No acaba esta costa de Sicilia, plana y monótonamente bella, y acabamos por sentarnos, mirándola a intervalos de la conversación. La vemos con suave frescura de color, en la distancia, como a través de un velo tenuísimo de brumas... El mar se corta a lo lejos en franjas verdes que hay quien dice que son desembocaduras de ríos... que hay quien dice que son volcánicas corrientes...

A las doce, citando un oficial toma en el puente la hora del sol, miramos los relojes, confirmando el diario retraso de casi veinte minutos. Tres días de navegación nos han enseñado muchas cosas; y entre ellas, ésta de ir ganando tiempo hacia levante. Aplicados a los pequeños detalles queremos comprobar su exactitud. Se espera con afán el medio día. Cada uno lleva su reloj según salió de Barcelona, para estimar la diferencia total al fin del viaje.

Sabemos asimismo que mientras haya palomitas, esto es, que mientras las olas rompan en espuma, no obstante la quietud del aire, sigue la marejada de fondo -la de los mareos y los balances odiosos. Y observando siempre en la rueda alta del timón a un marinero que la mueve sin cesar, fijo en la proa, desde su avanzado observatorio del puente, aprendemos que hay que afrontar ola por ola a fin de que no batan al Reus de costado. El vigía se nos antoja, pues, la providencia, y su misión algo sagrado de cuyo descuido dependemos todos.

No paran aquí nuestras tareas, en esta vida de holganza como la de una playa, como la de un flotante hotel de balneario -hasta el punto de que no he vuelto a coger el alemán. Don Lacio, pasajero reincidente, nos habitúa a consultar cada noche el cuadro de la marcha colgado sobre el buzón de petitorio; y varios llevan su carnet de apuntación. Día tal... Singladura... 340 millas... Consultamos los barómetros, los termómetros, los higrómetros del comedor, en horas fijas, siendo cátedras de náutica los grupos, a menudo, donde se empieza a apreciar el valor justo de un nudo, de una milla, de la extensión del mar que se descubre, del tiempo que tardan en perderse de vista los barcos...
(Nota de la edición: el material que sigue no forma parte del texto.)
(** Finite maps themselves satisfy the laws. *)
Module GmapRadix.
#[export] Instance gmap_radix : Radix := {|
  tree := gmap (list ascii) loc;
  iNew := ∅;
  iGet t k := t !! k;
  iInsert t k w := <[k := w]> t;
  iDelete t k := delete k t;
  iIter t := map_to_list t
|}.
#[export] Instance gmap_radix_laws : RadixLaws.
Proof. by refine (@Build_RadixLaws gmap_radix (fun t => t) _ _ _ _ _). Defined.
End GmapRadix.

Module ShardedMap.

(** ** Item hashes and last-write-wins *)

Definition SubBucketCount : Z := 64.
Definition ShardCount : Z := 128.

Section Lww.
Context `{XXHash}.

Definition getItemHash (hash : HashKey) (val : Value) : Z :=
  let h := Z.lxor hash (RotateLeft64 (u64 (Timestamp val)) 17) in
  let h := if decide (NodeID val = EmptyString) then h
           else Z.lxor h (RotateLeft64 (HashFunc (NodeID val)) 31) in
  let h := if 0 <? slice_len (Data val)
           then Z.lxor h (RotateLeft64 (HashBytes (slice_bytes (Data val))) 47) else h in
  if Tombstone val then Z.lxor h 0x5555555555555555 else h.

Definition mixCount (count : Z) : Z :=
  let x := u64 (count + 1) in
  let x := u64 (Z.lxor x (Z.shiftr x 30) * 0xbf58476d1ce4e5b9) in
  let x := u64 (Z.lxor x (Z.shiftr x 27) * 0x94d049bb133111eb) in
  Z.lxor x (Z.shiftr x 31).

Definition lwwWins (existing incoming : Value) : bool :=
  if negb (Timestamp existing =? Timestamp incoming) then
    Timestamp existing <? Timestamp incoming
  else if negb (bool_decide (NodeID existing = NodeID incoming)) then
    str_gt (NodeID incoming) (NodeID existing)
  else ItemHash existing <? ItemHash incoming.

End Lww.

(** ** State *)

Section Map.
Context `{XXHash, Radix}.

Record shard := mkShard {
  buckets : list tree;
  readBuckets : list tree;
  subDigests : list Z;
  subCounts : list Z;
  shardDigest : Z;
  shardCount : Z
}.

(** The array of shards, with the heap of value wrappers and its next free location. *)
Record ShardedMap := mkSM {
  shards : list shard;
  wrappers : gmap loc Value;
  nextLoc : loc
}.

Definition newShard : shard :=
  let n := Z.to_nat SubBucketCount in
  mkShard (replicate n iNew) (replicate n iNew) (replicate n 0) (replicate n 0) 0 0.

#[export] Instance tree_inhabited : Inhabited tree := populate iNew.
#[export] Instance shard_inhabited : Inhabited shard := populate newShard.

Definition NewShardedMap : ShardedMap :=
  mkSM (replicate (Z.to_nat ShardCount) newShard) ∅ 0.

Definition shardIndex (hash : HashKey) : nat := Z.to_nat (hash mod ShardCount).
Definition subIndex (hash : HashKey) : nat := Z.to_nat (Z.shiftr hash 16 mod SubBucketCount).

Definition getShardByHash (sm : ShardedMap) (hash : HashKey) : shard :=
  shards sm !!! shardIndex hash.

(** ** Reads: the published tree, then the wrapper *)

Definition Load (sm : ShardedMap) (key : Key) (hash : HashKey) : option Value :=
  match readBuckets (getShardByHash sm hash) !! subIndex hash with
  | None => None
  | Some treePtr =>
      match iGet treePtr (string_bytes key) with
      | None => None
      | Some wrapper =>
          match wrappers sm !! wrapper with
          | None => None
          | Some val => Some (with_ItemHash val 0)
          end
      end
  end.

Definition LoadData (sm : ShardedMap) (key : Key) (hash : HashKey) : option slice :=
  match readBuckets (getShardByHash sm hash) !! subIndex hash with
  | None => None
  | Some treePtr =>
      match iGet treePtr (string_bytes key) with
      | None => None
      | Some wrapper =>
          match wrappers sm !! wrapper with
          | None => None
          | Some val => if Tombstone val then None else Some (Data val)
          end
      end
  end.

(** ** Writes, each under the write lock of its shard *)

(** [shard.subDigests[b] ^= h; shard.shardDigest ^= h]. *)
Definition xorDigests (b : nat) (h : Z) (s : shard) : shard :=
  mkShard (buckets s) (readBuckets s) (alter (fun d => Z.lxor d h) b (subDigests s))
    (subCounts s) (Z.lxor (shardDigest s) h) (shardCount s).

(** Publish [t] as the tree of sub-bucket [b] and adjust the counts by [n]. *)
Definition publishTree (b : nat) (t : tree) (n : Z) (s : shard) : shard :=
  mkShard (<[b := t]> (buckets s)) (<[b := t]> (readBuckets s)) (subDigests s)
    (alter (fun c => u32 (c + n)) b (subCounts s)) (shardDigest s) (u32 (shardCount s + n)).

(** The in-place update of a present key: digests, then the pointer swap. *)
Definition overwrite (sm : ShardedMap) (hash : HashKey) (wrapper : loc) (val : Value) : ShardedMap :=
  let b := subIndex hash in
  let s := getShardByHash sm hash in
  let s := match wrappers sm !! wrapper with
           | Some existing => xorDigests b (ItemHash existing) s
           | None => s
           end in
  let s := xorDigests b (ItemHash val) s in
  mkSM (<[shardIndex hash := s]> (shards sm)) (<[wrapper := val]> (wrappers sm)) (nextLoc sm).

(** The insertion of a new key: digests, a fresh wrapper, the new tree, the counts. *)
Definition insertNew (sm : ShardedMap) (key : Key) (hash : HashKey) (val : Value) : ShardedMap :=
  let b := subIndex hash in
  let s := getShardByHash sm hash in
  let w := nextLoc sm in
  let newTree := iInsert (buckets s !!! b) (string_bytes key) w in
  let s := publishTree b newTree 1 (xorDigests b (ItemHash val) s) in
  mkSM (<[shardIndex hash := s]> (shards sm)) (<[w := val]> (wrappers sm)) (S w).

Definition Store (sm : ShardedMap) (key : Key) (hash : HashKey) (val : Value) : ShardedMap :=
  let tree := buckets (getShardByHash sm hash) !!! subIndex hash in
  let val := with_ItemHash val (getItemHash hash val) in
  match iGet tree (string_bytes key) with
  | Some wrapper => overwrite sm hash wrapper val
  | None => insertNew sm key hash val
  end.

Definition StoreLWW (sm : ShardedMap) (key : Key) (hash : HashKey) (val : Value)
    : bool * ShardedMap :=
  let tree := buckets (getShardByHash sm hash) !!! subIndex hash in
  let val := with_ItemHash val (getItemHash hash val) in
  match iGet tree (string_bytes key) with
  | Some wrapper =>
      match wrappers sm !! wrapper with
      | Some existing =>
          if negb (lwwWins existing val) then (false, sm)
          else (true, overwrite sm hash wrapper val)
      | None => (true, overwrite sm hash wrapper val)
      end
  | None => (true, insertNew sm key hash val)
  end.

Definition Delete (sm : ShardedMap) (key : Key) (hash : HashKey) : ShardedMap :=
  let b := subIndex hash in
  let s := getShardByHash sm hash in
  match iGet (buckets s !!! b) (string_bytes key) with
  | None => sm
  | Some wrapper =>
      let s := match wrappers sm !! wrapper with
               | Some existing => xorDigests b (ItemHash existing) s
               | None => s
               end in
      let newTree := iDelete (buckets s !!! b) (string_bytes key) in
      mkSM (<[shardIndex hash := publishTree b newTree (-1) s]> (shards sm))
        (wrappers sm) (nextLoc sm)
  end.

(** ** Digests *)

Definition shardHash (s : shard) : Z := Z.lxor (shardDigest s) (mixCount (shardCount s)).

(** [dst[ShardID(i)] = ...] for every shard; other keys of [dst] are left alone. *)
Definition FillShardDigests (sm : ShardedMap) (dst : gmap Z Z) : gmap Z Z :=
  list_to_map (imap (fun i s => (Z.of_nat i, shardHash s)) (shards sm)) ∪ dst.

Definition RootDigest (sm : ShardedMap) : Z :=
  foldl (fun root s => Z.lxor root (shardHash s)) 0 (shards sm).

Definition subHashes (s : shard) : list Z :=
  zip_with (fun d c => Z.lxor d (mixCount c)) (subDigests s) (subCounts s).

(** A buffer too short for the sub-buckets is replaced; a longer one keeps its tail. *)
Definition fillBuf (buf : list Z) (s : shard) : list Z :=
  if Z.of_nat (length buf) <? SubBucketCount then subHashes s
  else subHashes s ++ drop (Z.to_nat SubBucketCount) buf.

(** A nil destination is left alone. *)
Definition FillDigests (sm : ShardedMap) (dst : option (gmap Z (list Z)))
    : option (gmap Z (list Z)) :=
  match dst with
  | None => None
  | Some d =>
      Some (list_to_map
              (imap (fun i s => (Z.of_nat i, fillBuf (default [] (d !! Z.of_nat i)) s)) (shards sm))
            ∪ d)
  end.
-¡Babor, derecha; estribor, izquierda! -termina siempre don Lacio, dirigiéndose a mí-. Y además no siempre se dice el mar, sino la mar..., es más marinero.

Hacia las tres de la tarde se hunde Sicilia en lejanías, confundida con las brumas.

Otra vez «la mar», redonda y solitaria, que nos concentra nuevamente en la extraña intimidad de desconocidos que ya nos sonreímos, nos queremos, nos odiamos...

¿Quizás no estoy viendo al señor del maletín junto a su esposa, torvo y triste, pensando en el teniente y en el capitán del Reus, y en la maldita y ridícula tesitura del Reglamento de a bordo?

Ha consultado, en efecto, al capitán, que le ha quitado la esperanza.

Y en tertulia, oyendo al capitán, nos hemos burlado del infeliz.

«¡Oh, ya ve usted, capitán -le argüía últimamente-, hay temperamentos, hay temperamentos... que no se pueden pasar... sin caer uno hasta malo!... No la señora, que le da igual, al fin como señora... Por mí..., los médicos...»

El viaje heroico se me va transfigurando, pues, en una especie de sainete, y el barco en una gran casa de vecinos.